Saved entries
Lemma move_list_spec T f i j :
  buckets T f -> valid_bucket (Level i j) ->
  Forall (fun n => 0 <= expire n) (f (Level i j)) ->
  exists T', move_list T i j = Some T' /\ same_clock T T' /\
    buckets T' (fun b => upd f (Level i j) [] b ++ at_slot (t_time T) b (f (Level i j))).
Proof.
  intros HT Hv Hf. unfold move_list.
  destruct (level_access _ _ _ _ HT Hv) as (row & Hr & Hl & Hset).
  rewrite Hr. simpl. rewrite Hl. simpl.
  destruct (Hset []) as (row' & t & H1 & H2). rewrite H1. simpl. rewrite H2. simpl.
  pose proof (buckets_set_level _ _ _ _ _ _ _ _ HT Hv Hr H1 H2) as HT1.
  destruct (add_nodes_spec _ _ _ HT1 Hf) as (T' & ? & ? & ?). eauto.
Qed.

(** ** One tick of the clock *)

(** A node is pending at [t] when it expires 1 to 2^31 - 1 ticks after [t]. *)
Definition pending (t e : Z) : Prop := is_u32 e /\ 1 <= (e - t) mod 2 ^ 32 < 2 ^ 31.
Definition tick (t : Z) : Z := u32 (t + 1).

(** The slot the cascade empties when the clock becomes [ct]. *)
Definition cascade (ct : Z) : option bucket :=
  if negb (ct mod 256 =? 0) then None
  else if negb (ct mod 16384 =? 0) then Some (Level 0 ((ct / 256) mod 64))
  else if negb (ct mod 1048576 =? 0) then Some (Level 1 ((ct / 16384) mod 64))
  else if negb (ct mod 67108864 =? 0) then Some (Level 2 ((ct / 1048576) mod 64))
  else Some (Level 3 ((ct / 67108864) mod 64)).

Lemma tick_cases t :
  is_u32 t -> (t < 4294967295 /\ tick t = t + 1) \/ (t = 4294967295 /\ tick t = 0).
Proof.
  unfold is_u, tick, u32, wrap. change (2 ^ 32) with 4294967296. intros.
  destruct (decide (t = 4294967295)) as [->|]; [by right|]. left. rewrite Z.mod_small; lia.
Qed.

Lemma pending_cases t e :
  is_u32 t -> pending t e ->
  (t < e /\ e - t < 2147483648) \/ (e < t /\ e - t + 4294967296 < 2147483648).
Proof.
  unfold pending, is_u. change (2 ^ 32) with 4294967296. change (2 ^ 31) with 2147483648.
  intros ? [? ?]. destruct (Z.lt_ge_cases e t).
  - right. assert (e - t + 4294967296 = (e - t) mod 4294967296); [|lia].
    apply (Z.mod_unique_pos _ _ (-1)); lia.
  - left. rewrite Z.mod_small in * by lia. lia.
Qed.

(** Inside a block of [p] ticks the block number stays. *)
Lemma tick_same_block p t :
  0 < p -> is_u32 t -> tick t mod p <> 0 -> t / p = tick t / p.
Proof.
  intros Hp Ht Hm. destruct (tick_cases t Ht) as [[? Hk]|[? Hk]]; rewrite Hk in *.
  2: { exfalso. apply Hm. by rewrite Zmod_0_l. }
  pose proof (Z.mod_pos_bound (t + 1) p Hp). pose proof (Z.div_mod (t + 1) p ltac:(lia)).
  symmetry. apply Z.div_unique_pos with (r := (t + 1) mod p - 1); lia.
Qed.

ASSIGNED TASK: Across the entries above, work out the count of lines that hold the word "unfold", and state that number alone.

TASK RESULT: 3